▶ _EXERCISE DIRECTIONS_
Your answer must be an exact copy of every record.

_ _ _ _ _ _ _

Definition build_request (self : t) (plaintext : list byte)
    (request_context : RequestContext.t) : IO RequestParts.t :=
  let '(protocol_context, additional_headers) := RequestContext.into_parts request_context in
  authentication_context ← lift (map_err (fun _ => Error.ProtocolAdapter)
    (Adapter.request_authentication_context (adapter self)
       (ClientConfig.identity (config self)) protocol_context));
  envelope ← seal self plaintext authentication_context;
  request ← lift (map_err (fun _ => Error.ProtocolAdapter)
    (Adapter.build_request (adapter self) (ClientConfig.identity (config self))
       protocol_context envelope));
  _ ← lift (RequestParts.validate request);
  let '(appended, request) := RequestParts.append_checked request additional_headers in
  _ ← lift appended;
  mret request.

Definition build_json_request {T} `{Json T} (self : t) (value : T)
    (request_context : RequestContext.t) : IO RequestParts.t :=
  plaintext ← lift (serialize_json value);
  build_request self plaintext request_context.

Definition open_response (self : t) (response : ResponseParts.t) : Result (list byte) :=
  parsed ← map_err (fun _ => Error.ProtocolAdapter)
             (Adapter.parse_response (adapter self) response);
  if negb (bool_decide
       (ParsedResponse.remote_signing_certificate_id parsed
        = ClientIdentity.expected_remote_signing_certificate_id
            (ClientConfig.identity (config self))))
  then Err Error.ProtocolAdapter
  else open self (ParsedResponse.envelope parsed) (ParsedResponse.authentication_context parsed).

Definition open_json_response {T} `{Json T} (self : t) (response : ResponseParts.t) : Result T :=
  plaintext ← open_response self response;
  ok_or (json_from_slice plaintext) Error.Serialization.

End client.
End SecureClient.

Module RequestBuilder.
Section builder.
Context `{Sys : System} `{Ar : Arch} `{B64 : Base64} `{Cr : !Crypto}.

Record t := Build {
  client : SecureClient.t;
  operation : str;
  metadata_ : option RequestMetadata.t;
  headers : HeaderCollection.t;
}.

Definition new (client : SecureClient.t) (operation : str) : t :=
  Build client operation None HeaderCollection.default.

Definition metadata (self : t) (m : RequestMetadata.t) : t :=
  Build (client self) (operation self) (Some m) (headers self).

Definition header (self : t) (name value : str) : Result t :=
  hs ← HeaderCollection.insert (headers self) name value;
  Ok (Build (client self) (operation self) (metadata_ self) hs).

Definition into_context (self : t) : IO (SecureClient.t * RequestContext.t) :=
  metadata ← match metadata_ self with
             | Some metadata => mret metadata
             | None => RequestMetadata.generate
             end;
  context ← lift (RequestContext.from_parts (operation self) metadata
                    (HeaderCollection.into_pairs (headers self)));
  mret (client self, context).

Definition bytes (self : t) (plaintext : list byte) : IO RequestParts.t :=
  '(client, context) ← into_context self;
  SecureClient.build_request client plaintext context.

Definition json {T} `{Json T} (self : t) (value : T) : IO RequestParts.t :=
  '(client, context) ← into_context self;
  plaintext ← lift (serialize_json value);
  SecureClient.build_request client plaintext context.

End builder.
End RequestBuilder.

(** [SecureClient::request]. *)
Definition client_request `{Sys : System} `{Cr : !Crypto} (self : SecureClient.t)
    (operation : str) : RequestBuilder.t := RequestBuilder.new self operation.

(** ** The interface of an adapter *)

Definition context_kind (c : AuthenticationContext.t) : AdapterAuthentication.t :=
  match AuthenticationContext.kind c with
  | ContextKind.Legacy => AdapterAuthentication.LegacyPlaintext
  | ContextKind.Bound _ => AdapterAuthentication.ContextBound
  end.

_ _ _ _ _ _ _

▶ _EXPECTED ANSWER_
Definition build_request (self : t) (plaintext : list byte)
    (request_context : RequestContext.t) : IO RequestParts.t :=
  let '(protocol_context, additional_headers) := RequestContext.into_parts request_context in
  authentication_context ← lift (map_err (fun _ => Error.ProtocolAdapter)
    (Adapter.request_authentication_context (adapter self)
       (ClientConfig.identity (config self)) protocol_context));
  envelope ← seal self plaintext authentication_context;
  request ← lift (map_err (fun _ => Error.ProtocolAdapter)
    (Adapter.build_request (adapter self) (ClientConfig.identity (config self))
       protocol_context envelope));
  _ ← lift (RequestParts.validate request);
  let '(appended, request) := RequestParts.append_checked request additional_headers in
  _ ← lift appended;
  mret request.

Definition build_json_request {T} `{Json T} (self : t) (value : T)
    (request_context : RequestContext.t) : IO RequestParts.t :=
  plaintext ← lift (serialize_json value);
  build_request self plaintext request_context.

Definition open_response (self : t) (response : ResponseParts.t) : Result (list byte) :=
  parsed ← map_err (fun _ => Error.ProtocolAdapter)
             (Adapter.parse_response (adapter self) response);
  if negb (bool_decide
       (ParsedResponse.remote_signing_certificate_id parsed
        = ClientIdentity.expected_remote_signing_certificate_id
            (ClientConfig.identity (config self))))
  then Err Error.ProtocolAdapter
  else open self (ParsedResponse.envelope parsed) (ParsedResponse.authentication_context parsed).

Definition open_json_response {T} `{Json T} (self : t) (response : ResponseParts.t) : Result T :=
  plaintext ← open_response self response;
  ok_or (json_from_slice plaintext) Error.Serialization.

End client.
End SecureClient.

Module RequestBuilder.
Section builder.
Context `{Sys : System} `{Ar : Arch} `{B64 : Base64} `{Cr : !Crypto}.

Record t := Build {
  client : SecureClient.t;
  operation : str;
  metadata_ : option RequestMetadata.t;
  headers : HeaderCollection.t;
}.

Definition new (client : SecureClient.t) (operation : str) : t :=
  Build client operation None HeaderCollection.default.

Definition metadata (self : t) (m : RequestMetadata.t) : t :=
  Build (client self) (operation self) (Some m) (headers self).

Definition header (self : t) (name value : str) : Result t :=
  hs ← HeaderCollection.insert (headers self) name value;
  Ok (Build (client self) (operation self) (metadata_ self) hs).

Definition into_context (self : t) : IO (SecureClient.t * RequestContext.t) :=
  metadata ← match metadata_ self with
             | Some metadata => mret metadata
             | None => RequestMetadata.generate
             end;
  context ← lift (RequestContext.from_parts (operation self) metadata
                    (HeaderCollection.into_pairs (headers self)));
  mret (client self, context).

Definition bytes (self : t) (plaintext : list byte) : IO RequestParts.t :=
  '(client, context) ← into_context self;
  SecureClient.build_request client plaintext context.

Definition json {T} `{Json T} (self : t) (value : T) : IO RequestParts.t :=
  '(client, context) ← into_context self;
  plaintext ← lift (serialize_json value);
  SecureClient.build_request client plaintext context.

End builder.
End RequestBuilder.

(** [SecureClient::request]. *)
Definition client_request `{Sys : System} `{Cr : !Crypto} (self : SecureClient.t)
    (operation : str) : RequestBuilder.t := RequestBuilder.new self operation.

(** ** The interface of an adapter *)

Definition context_kind (c : AuthenticationContext.t) : AdapterAuthentication.t :=
  match AuthenticationContext.kind c with
  | ContextKind.Legacy => AdapterAuthentication.LegacyPlaintext
  | ContextKind.Bound _ => AdapterAuthentication.ContextBound
  end.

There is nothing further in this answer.